The night they finally called to diagnose the virus,
The phone went unanswered; my sister, manic among the scraps
And samples in her sewing room, laid out the fabric for my wedding favors.
I thumbed through the harlequin patchwork, flipped lazily through the assorted
Remnants of satin and silk, as my sister lit herself another cigarette
And filled me in on the current trends; tulle was classic, but uninspired,

And gingham was kitschy, but all the rage this year. She seemed uninspired
By my pick, a retro checkboard pattern in cotton, but the virus
Had made her uncharacteristically complacent. In that room, the smell of cigarettes
Thick in the air, she seemed most herself; at home among the motley scraps
Of fabric, not lost, as she so often seemed, amidst the bottles of assorted
Pills that cluttered every other room in the house. She had always favoured

Solitude, the sewing needle over the coffee klatch, which made the favour
She was doing me all the more surprising.
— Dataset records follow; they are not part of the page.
Definition pivot_lowb (series : list float) (left right i : Z) : bool :=
  forallb (λ j, belowb series i (i - j)) (range 1 (left + 1))
  && forallb (λ j, belowb series i (i + j)) (range 1 (right + 1)).

(** What the divergence loop appends at position [i] of the pivot list. *)
Definition flags_at (osc low : list float) (pivot_lows : list Z) (i : Z)
  : list Z :=
  match pivot_lows !! Z.to_nat i, pivot_lows !! Z.to_nat (i - 1) with
  | Some curr, Some prev =>
      if belowb osc prev curr && belowb low curr prev then [curr] else []
  | _, _ => []
  end.

(** What the loop of [forward_returns] does at [j], as a function of the
    values it reads: the slot it writes and the counter it leaves. *)
Definition return_slot {world : Externals} (d : DataFrame) (close : list float)
    (idx : Z) (base_price : float) (j : Z) : pyval :=
  if decide (idx + j < df_len d)
  then match close !! Z.to_nat (idx + j) with
       | Some future_close =>
           PyFloat (round (F64.mul (F64.div (F64.sub future_close base_price)
                                            base_price)
                                   (F64.of_Z 100)) 2)
       | None => PyNone
       end
  else PyNone.

Definition returns_step {world : Externals} (d : DataFrame) (close : list float)
    (idx : Z) (base_price : float) (acc : gmap string pyval * Z) (j : Z)
  : gmap string pyval * Z :=
  (<[day_key j := return_slot d close idx base_price j]> acc.1,
   if decide (idx + j < df_len d) then j else acc.2).

(** The previous close and the next open as [projection] reads them, and
    the base price it chooses. *)
Definition prev_close_read (close : list float) (idx : Z) : option float :=
  if 0 <? idx then close !! Z.to_nat (idx - 1) else None.

Definition next_open_read (d : DataFrame) (open : list float) (idx : Z)
  : option float :=
  if idx + 1 <? df_len d then open !! Z.to_nat (idx + 1) else None.

Definition base_price_of (d : DataFrame) (open : list float) (idx : Z)
    (use_next_open : bool) (close_today : float) : float :=
  match use_next_open, next_open_read d open idx with
  | true, Some o => o
  | _, _ => close_today
  end.

(** ** Runs of the program and what they keep *)

(** The calls a client of the module makes.  A run is a sequence of
    calls; the clock does not move during a run, so a run stays within
    one calendar day. *)
Inductive call : Type :=
  | Call_download_data (symbol : string)
  | Call_add_rsi (data : ref)
  | Call_get_preprocessed_data (symbol : string)
  | Call_scan_for_today_divergences
  | Call_get_bullish_divergence_results (target_date : day)
      (symbols : option (list string)) (use_next_open : bool).

Definition run_call {world : Externals} (c : call) (st : state) : state :=
  match c with
  | Call_download_data symbol => (download_data symbol st).2
  | Call_add_rsi data => (add_rsi data rsi_period st).2
  | Call_get_preprocessed_data symbol => (get_preprocessed_data symbol st).2
  | Call_scan_for_today_divergences => (scan_for_today_divergences st).2
  | Call_get_bullish_divergence_results target_date symbols use_next_open =>
      (get_bullish_divergence_results target_date symbols None use_next_open
         st).2
  end.

Definition run_calls {world : Externals} (cs : list call) (st : state)
  : state :=
  foldl (λ st c, run_call c st) st cs.

(** The calls made to the provider for [symbol] so far. *)
Definition fetches (symbol : string) (st : state) : list string :=
  filter (λ s, s = symbol) (fetch_log st).

(** The oscillator column of [d] is the oscillator of its close column. *)
Definition rsi_current {world : Externals} (d : DataFrame) : Prop :=
  ∃ close, columns d !! "Close" = Some close
           ∧ columns d !! "rsi" = Some (rsi_indicator close rsi_period).

(** Every frame of [h] is still there in [h'] with the same index and the
    same columns, the oscillator column apart; and a frame whose
    oscillator column was current is unchanged altogether. *)
Definition bars_kept {world : Externals} (h h' : list DataFrame) : Prop :=
  ∀ r d, h !! r = Some d →
    ∃ d', h' !! r = Some d'
          ∧ index d' = index d
          ∧ (∀ name, name ≠ "rsi" → columns d' !! name = columns d !! name)
          ∧ (rsi_current d → d' = d).

(** What every step of the program keeps. *)
Record frame {world : Externals} (st st' : state) : Prop := {
  frame_clock : clock st' = clock st;
  frame_heap : bars_kept (heap st) (heap st');
  frame_download : download_data_memo st ⊆ download_data_memo st';
  frame_preprocessed :
    get_preprocessed_data_memo st ⊆ get_preprocessed_data_memo st'
}.

(** A step that calls the provider for no symbol but [t]. *)
Definition quiet {world : Externals} (t : string) (st st' : state) : Prop :=
  frame st st' ∧ ∀ s, s ≠ t → fetches s st' = fetches s st.

(** A step that calls the provider for no symbol whose download is
    memoized. *)
Definition evolves {world : Externals} (st st' : state) : Prop :=
  frame st st'
  ∧ ∀ s, is_Some (download_data_memo st !! s) → fetches s st' = fetches s st.

(** A symbol with a memoized pipeline result has a memoized download. *)
Definition memo_consistent (st : state) : Prop :=
  ∀ s, is_Some (get_preprocessed_data_memo st !! s) →
       is_Some (download_data_memo st !! s).

(** [m] relates the store it starts from to the store it leaves, whether
    it returns or raises. *)
Definition preserves {Σ A} (R : relation Σ) (m : M Σ A) : Prop :=
  ∀ st, R st (m st).2.

Definition on_globals {L} (R : relation state) : relation (L * state) :=
  λ x y, R x.2 y.2.

(** [m] never raises. *)
Definition never_raises {Σ A} (m : M Σ A) : Prop :=
  ∀ st, ∃ a, (m st).1 = Ok a.

(** [m] treats the local list as a log: what it does is what it does
    from an empty list, with the items it appends added to the list it
    was given. *)
Definition appends {B A} (m : M (list B * state) A) : Prop :=
  ∀ acc st,
    m (acc, st)
    = ((m ([], st)).1, (acc ++ (m ([], st)).2.1, (m ([], st)).2.2)).

(** The items a loop leaves when started from an empty list, and the
    state it leaves. *)
Definition items_of {B A} (m : M (list B * state) A) (st : state) : list B :=
  (m ([], st)).2.1.
Definition state_of {B A} (m : M (list B * state) A) (st : state) : state :=
  (m ([], st)).2.2.

(** The state after the progress callback, and a callback that never
    raises. *)
Definition after_callback
    (progress_callback : option (Z → Z → string → M state unit))
    (i total : Z) (symbol : string) (st : state) : state :=
  match progress_callback with
  | Some callback => (callback (i + 1) total symbol st).2
  | None => st
  end.

Definition callback_never_raises
    (progress_callback : option (Z → Z → string → M state unit)) : Prop :=
  ∀ callback, progress_callback = Some callback →
    ∀ a b c, never_raises (callback a b c).

(** The list of symbols that [get_bullish_divergence_results] scans. *)
Definition chosen_symbols {world : Externals} (symbols : option (list string))
  : list string :=
  match symbols with
  | Some (s :: l) => s :: l
  | _ => UNIQUE_COMPANIES
  end.

(** ** Sample data *)

(** A frame with integer-valued cells. *)
Definition bars (dates : list day) (open high low close volume : list Z)
  : DataFrame :=
  {| index := dates;
     columns := list_to_map
       [("Open", F64.of_Z <$> open); ("High", F64.of_Z <$> high);
        ("Low", F64.of_Z <$> low); ("Close", F64.of_Z <$> close);
        ("Volume", F64.of_Z <$> volume)] |}.

Definition no_bars : DataFrame := {| index := []; columns := ∅ |}.

(** A provider that has two bars for every symbol but ["NONE.NS"], for
    which it has none; the prices it reports depend on the day it is
    asked.  The oscillator is the one of a history shorter than its
    window (nothing but NaN), which is all these frames need. *)
Definition sample_world : Externals := {|
  history symbol today :=
    if bool_decide (symbol = "NONE.NS") then Ok no_bars
    else Ok (bars [today - 1; today]
                  [today; today + 1] [today + 2; today + 3]
                  [today - 2; today - 1] [today; today + 2] [1000; 2000]);
  rsi_indicator close period := (λ _, F64.nan) <$> close;
  round := F64.round_decimals;
  NSE_HOLIDAYS := ∅;
  UNIQUE_COMPANIES := ["AAA.NS"; "NONE.NS"; "BBB.NS"]
|}.

(** Seventeen bars with the oscillator column already in place: pivot
    lows at 5 and 11, a higher oscillator low and a lower price low at
    11, a close of 0 on the bar before it and an open of 0 on the bar
    after it. *)
Definition engineered_rsi : list float :=
  F64.of_Z <$>
    [60; 59; 58; 57; 56; 30; 56; 57; 58; 59; 58; 40; 58; 59; 60; 61; 62].

Definition engineered_bars : DataFrame :=
  bars (seqZ 738997 17)
       [50; 50; 50; 50; 50; 47; 50; 50; 50; 50; 50; 46; 0; 50; 50; 50; 50]
       [53; 53; 53; 53; 53; 48; 53; 53; 53; 53; 53; 47; 53; 53; 53; 53; 53]
       [45; 45; 45; 45; 45; 44; 45; 45; 45; 45; 45; 43; 45; 45; 45; 45; 45]
       [52; 51; 50; 49; 48; 46; 47; 48; 49; 50; 0; 45; 46; 47; 48; 49; 50]
       [10; 10; 10; 10; 10; 10; 10; 10; 10; 10; 10; 10; 10; 10; 10; 10; 10].

Definition engineered : DataFrame :=
  set_col engineered_bars "rsi" engineered_rsi.

(** A test double for whole scans: the provider hands out the seventeen
    bars above for every symbol but ["NONE.NS"], and the oscillator is
    the column laid out by hand, so that the bar of index 11, dated
    739008, is a divergence. *)
Definition engineered_world : Externals := {|
  history symbol today :=
    if bool_decide (symbol = "NONE.NS") then Ok no_bars
    else Ok engineered_bars;
  rsi_indicator close period := engineered_rsi;
  round := F64.round_decimals;
  NSE_HOLIDAYS := ∅;
  UNIQUE_COMPANIES := ["AAA.NS"; "NONE.NS"; "BBB.NS"]
|}.

(** ** Proof automation *)

(** Apply a lemma about [preserves] and find the preorder it asks for. *)
Tactic Notation "keep" uconstr(lem) := apply lem; try (by apply _).


(** ** [get_tradingview_link] *)

(** The character ['.'] (code 46). *)
Definition dot : Ascii.ascii :=
  Ascii.Ascii false true true true false true false false.

(** [s.endswith(suffix)] *)
Fixpoint endswith (s suffix : string) : bool :=
  bool_decide (s = suffix)
  || match s with
     | EmptyString => false
     | String _ s' => endswith s' suffix
     end.

(** [s.split('.')[0]]: the text before the first dot, all of [s] when it
    has none. *)
Fixpoint before_first_dot (s : string) : string :=
  match s with
  | EmptyString => EmptyString
  | String c s' =>
      if Ascii.eqb c dot then EmptyString else String c (before_first_dot s')
  end.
She claims she’s felt uninspired
Lately, and that taking on a project could help, but as she flips through assorted
Inventory order forms, looking for the fabric’s pattern number, I can see the virus
Taking hold in the tremors in her fingers, in the bruises on her arms. She’s scrapped
Her last few deadlines, dropped clients and snuffed out orders faster than cigarettes,

But there she was, reading glasses tucked into her hair, unashed cigarette
Dangling from her lips, as she measured and tooks notes, and promised the favours
Would be done on time. My sister was older, but had always been small, a little scrap
Of a thing, but when she hugs me goodbye, she seems for the first time uninspired
By the spark that had always made her so much larger-than-life despite her size. The virus
Has done what nothing else ever could. I hold her gingerly, exchange assorted

Pleasantries and platitudes, promise to call her soon, and she responds with assorted
Non-commital answers – if she’s not busy, if she has the time. The glow of her cigarette
Burns like a star in the dark as I head to the car. As I pull away, emptiness, like a virus
Spreads through me. In a few weeks, the package will arrive, the checkerboard favors
Like little treasures, with a note written with forced non-chalance – “Not exactly inspired,
But I hope they will do.” Her handwriting will be shaky, and the paper will be a scrap

With a prescritption penned on the reverse because she’s forgetting, now, to scrap
The evidence of her own fraility. She’s grown tired of hiding the various and assorted
Trappings of her own mortality, and when the package arrives, I will take it as the inspired
Swan song of a life so elegantly spent. The morning of the wedding, she lit her last cigarette,
As the guests made a point to compliment me on the elegance and simplicity of the favours,
And I sing my sister’s praises as she slowly succumbs to the virus.

You never asked for any favours, nor a scrap of pity; and you inspired me with your ferocity,
Your fiery passion for your work. Assorted doctors swore the virus would snuff you out like a candle.
But I watched you burn slow, the way you savored your cigarettes, alight until the very end.